**Data extracts**
Lemma capabilities_order_independent_witness :
  let d := mkProtoDevice "d" "" "" "" [] in
  let caps := mkCaps d (rev (signals_by_id (build_capabilities d sample_caps))) [] in
  signals_by_id caps ≠ signals_by_id (build_capabilities d sample_caps) ∧
  encode_capabilities caps = encode_capabilities (build_capabilities d sample_caps).
Proof.
  intros d caps. split; [done|]. apply (capabilities_order_independent d sample_caps caps); [|done].
  apply Permutation_sym, Permutation_rev.
Defined.

Lemma device_quality_is_worst_witness :
  let number q := match q with QUALITY_UNSPECIFIED => 0 | QUALITY_OK => 1 | QUALITY_STALE => 2 | QUALITY_FAULT => 3
                             | QUALITY_UNKNOWN => 4 | QUALITY_OTHER n => if decide (0 ≤ n) then 2 * n + 5 else 2 * n end in
  let v q := mkCached (mkValue VALUE_TYPE_BOOL (KBool true)) 0 q in
  let state := mkDeviceState "p/d" (<["a" := v QUALITY_STALE]> (<["b" := v QUALITY_OK]> ∅)) 0 true false false in
  device_quality number state (rev (map_to_list (ds_signals state))) = "STALE".
Proof.
  intros number v state.
  assert (Inj (=) (=) number) as Hinj.
  { intros [] []; unfold number; intros; try done; repeat case_decide; try (f_equal; lia); exfalso; lia. }
  rewrite (proj1 (device_quality_is_worst number state (map_to_list (ds_signals state)) (rev (map_to_list (ds_signals state)))
    Hinj (Permutation_refl _) (Permutation_sym (Permutation_rev _)))).
  by vm_compute.
Defined.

**What is required**
Would you print, exactly as written, every line above from the one holding "let caps := mkCaps" through the one holding "let v q := mkCached", with both included and no other lines?

**Solution for this exercise**
  let caps := mkCaps d (rev (signals_by_id (build_capabilities d sample_caps))) [] in
  signals_by_id caps ≠ signals_by_id (build_capabilities d sample_caps) ∧
  encode_capabilities caps = encode_capabilities (build_capabilities d sample_caps).
Proof.
  intros d caps. split; [done|]. apply (capabilities_order_independent d sample_caps caps); [|done].
  apply Permutation_sym, Permutation_rev.
Defined.

Lemma device_quality_is_worst_witness :
  let number q := match q with QUALITY_UNSPECIFIED => 0 | QUALITY_OK => 1 | QUALITY_STALE => 2 | QUALITY_FAULT => 3
                             | QUALITY_UNKNOWN => 4 | QUALITY_OTHER n => if decide (0 ≤ n) then 2 * n + 5 else 2 * n end in
  let v q := mkCached (mkValue VALUE_TYPE_BOOL (KBool true)) 0 q in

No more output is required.